M. François Bonhomme. Très bien !
Mme Catherine Di Folco, rapporteur. Enfin, il nous est apparu utile de renforcer la proposition de loi sur deux points, en introduisant deux mesures complémentaires que les élus locaux appelaient de leurs vœux.
Nous avons – et c’était une volonté partagée par nos collègues du groupe Socialiste, Écologiste et Républicain – allongé les délais de prescription de trois mois à un an pour les délits d’injure et de diffamation publiques lorsque ces délits sont commis sur les personnes dépositaires de l’autorité publique, et singulièrement sur des élus locaux.
Les élus locaux sont encore trop souvent confrontés à l’inadaptation de ces délais aux évolutions technologiques qui non seulement permettent la persistance de la diffusion de tels contenus dans l’espace public, mais surtout en facilitent l’accessibilité.
Nous avons également introduit une nouvelle circonstance aggravante en cas d’atteinte à la vie privée et familiale d’un candidat à un mandat électif public pendant la durée de la campagne électorale, afin de prendre en compte la crise des vocations électorales et l’aggravation des violences commises à l’encontre des élus locaux.

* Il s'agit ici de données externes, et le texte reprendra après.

Example replica_update_scenario_c :
  issued (start [inr plain_orders; inr plain_orders] State.empty)
    (updateReplicas scripted (Some "us-east-1") (Some "orders")
       (Some [ {| RegionName := "us-east-1" |} ])
       (Some [ {| RegionName := "us-east-1" |}; {| RegionName := "eu-west-1" |} ])
       (start [inr plain_orders; inr plain_orders] State.empty))
  = [ WaitForCall (Some "us-east-1") (Some "orders");
      UpdateTableCall (Some "us-east-1")
        (replica_params (Some "orders") [ReplicaCreate "eu-west-1"]) ].
Proof. reflexivity. Qed.

(** [deleteReplicas] issues nothing for a missing or empty replica list.
    Otherwise it submits one update with one Delete entry per listed
    replica, in the listed order, and then waits for the table; when the
    update is rejected the error is thrown and the wait is not issued. *)
Theorem deleteReplicas_calls {W} (aws : DynamoDB W) dynamodb name replicas
    (m : Machine W) :
  let r := deleteReplicas aws dynamodb name replicas m in
  let listed := default [] replicas in
  let params := replica_params name (delete_all listed) in
  (listed = [] → r = (Return (), m))
  ∧ (listed ≠ [] →
     (∀ err, (sdk_updateTable aws dynamodb params (world m)).1 = inl err →
        r.1 = Throw (SdkError err)
        ∧ issued m r = [UpdateTableCall dynamodb params])
     ∧ (∀ res, (sdk_updateTable aws dynamodb params (world m)).1 = inr res →
          issued m r = [UpdateTableCall dynamodb params; WaitForCall dynamodb name]
          ∧ r.1 = match (sdk_waitFor_tableExists aws dynamodb name
                           (sdk_updateTable aws dynamodb params (world m)).2).1 with
                  | inl err => Throw (SdkError err)
                  | inr _ => Return ()
                  end))
  ∧ length (delete_all listed) = length listed
  ∧ ∀ x, ReplicaDelete x ∈ delete_all listed ↔ x ∈ regions listed.
Proof.
  intros r listed params.
  split; [|split; [|split]].
  - intros Hnil. unfold r, deleteReplicas. fold listed. cbv zeta.
    by rewrite bool_decide_eq_true_2.
  - intros Hsome.
    assert (Hrun : r = match (sdk_updateTable aws dynamodb params (world m)).1 with
                       | inl err =>
                           (Throw (SdkError err),
                            {| world := (sdk_updateTable aws dynamodb params (world m)).2;
                               trace := trace m ++ [UpdateTableCall dynamodb params];
                               state := state m |})
                       | inr _ =>
                           waitForActive aws dynamodb name
                             {| world := (sdk_updateTable aws dynamodb params (world m)).2;
                                trace := trace m ++ [UpdateTableCall dynamodb params];
                                state := state m |}
                       end).
    { unfold r, deleteReplicas. fold listed. cbv zeta.
      rewrite bool_decide_eq_false_2 by done. unfold bind at 1.
      fold (delete_all listed). fold params. rewrite request_run.
      by destruct (sdk_updateTable _ _ _ _).1. }
    split.
    + intros err Herr. rewrite Herr in Hrun. rewrite Hrun.
      split; [done|]. by apply issued_app.
    + intros res Hres. rewrite Hres in Hrun. rewrite Hrun.
      unfold waitForActive. rewrite request_run. cbn [world trace state].
      split; [|cbn [fst]; by destruct (sdk_waitFor_tableExists _ _ _ _).1 as [|[]]].
      apply issued_app. cbn [snd trace]. by rewrite <- app_assoc.
  - unfold delete_all. by rewrite length_fmap.
  - intros x. unfold delete_all, regions. rewrite !list_elem_of_fmap. split.
    + intros (y & Heq & Hy). exists y. split; [congruence|done].
    + intros (y & -> & Hy). by exists y.
Qed.

(** [deleteTable], step by step. *)
Lemma deleteTable_run {W} (aws : DynamoDB W) dynamodb name (m : Machine W) :
  deleteTable aws dynamodb name m =
    (match (sdk_deleteTable aws dynamodb name (world m)).1 with
     | inr _ => Return true
     | inl err =>
         if bool_decide (code err = "ResourceNotFoundException")
         then Return false
         else Throw (SdkError err)
     end,
     {| world := (sdk_deleteTable aws dynamodb name (world m)).2;
        trace := trace m ++ [DeleteTableCall dynamodb name];
        state := state m |}).
Proof.
  unfold deleteTable, try_catch, bind. rewrite request_run.
  destruct (sdk_deleteTable _ _ _ _).1 as [err|res]; [|done].
  cbn [error_code]. repeat case_bool_decide; try done; congruence.
Qed.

Ce travail d’amélioration rédactionnelle et d’enrichissement du texte demande à être précisé sur deux points aujourd’hui ; c’est pourquoi je vous proposerai deux amendements de clarification rédactionnelle.
Cette proposition de loi ne permettra pas, à elle seule, de répondre à l’ensemble des difficultés et des violences auxquelles font face les élus locaux, et singulièrement les maires, mais elle constitue une étape importante dans l’amélioration de la protection des élus locaux.
Il nous faudra encore réfléchir à la question du statut de l’élu ainsi qu’au phénomène aujourd’hui répandu des recours abusifs, qui permettent à une minorité de miner les actions d’équipes municipales tout entières. Un autre grand chantier nous attend, mais il requiert une réforme spécifique et d’ampleur, tant il aura des conséquences sur le quotidien des élus : je veux parler des conflits d’intérêts et de la prise illégale d’intérêts, sujet soulevé par la commission des lois.
Mes chers collègues, je conclurai ce propos en remerciant les auteurs de la proposition de loi pour leur travail, qui pourra, je le crois, nous réunir par-delà nos divergences politiques pour améliorer la protection des élus locaux.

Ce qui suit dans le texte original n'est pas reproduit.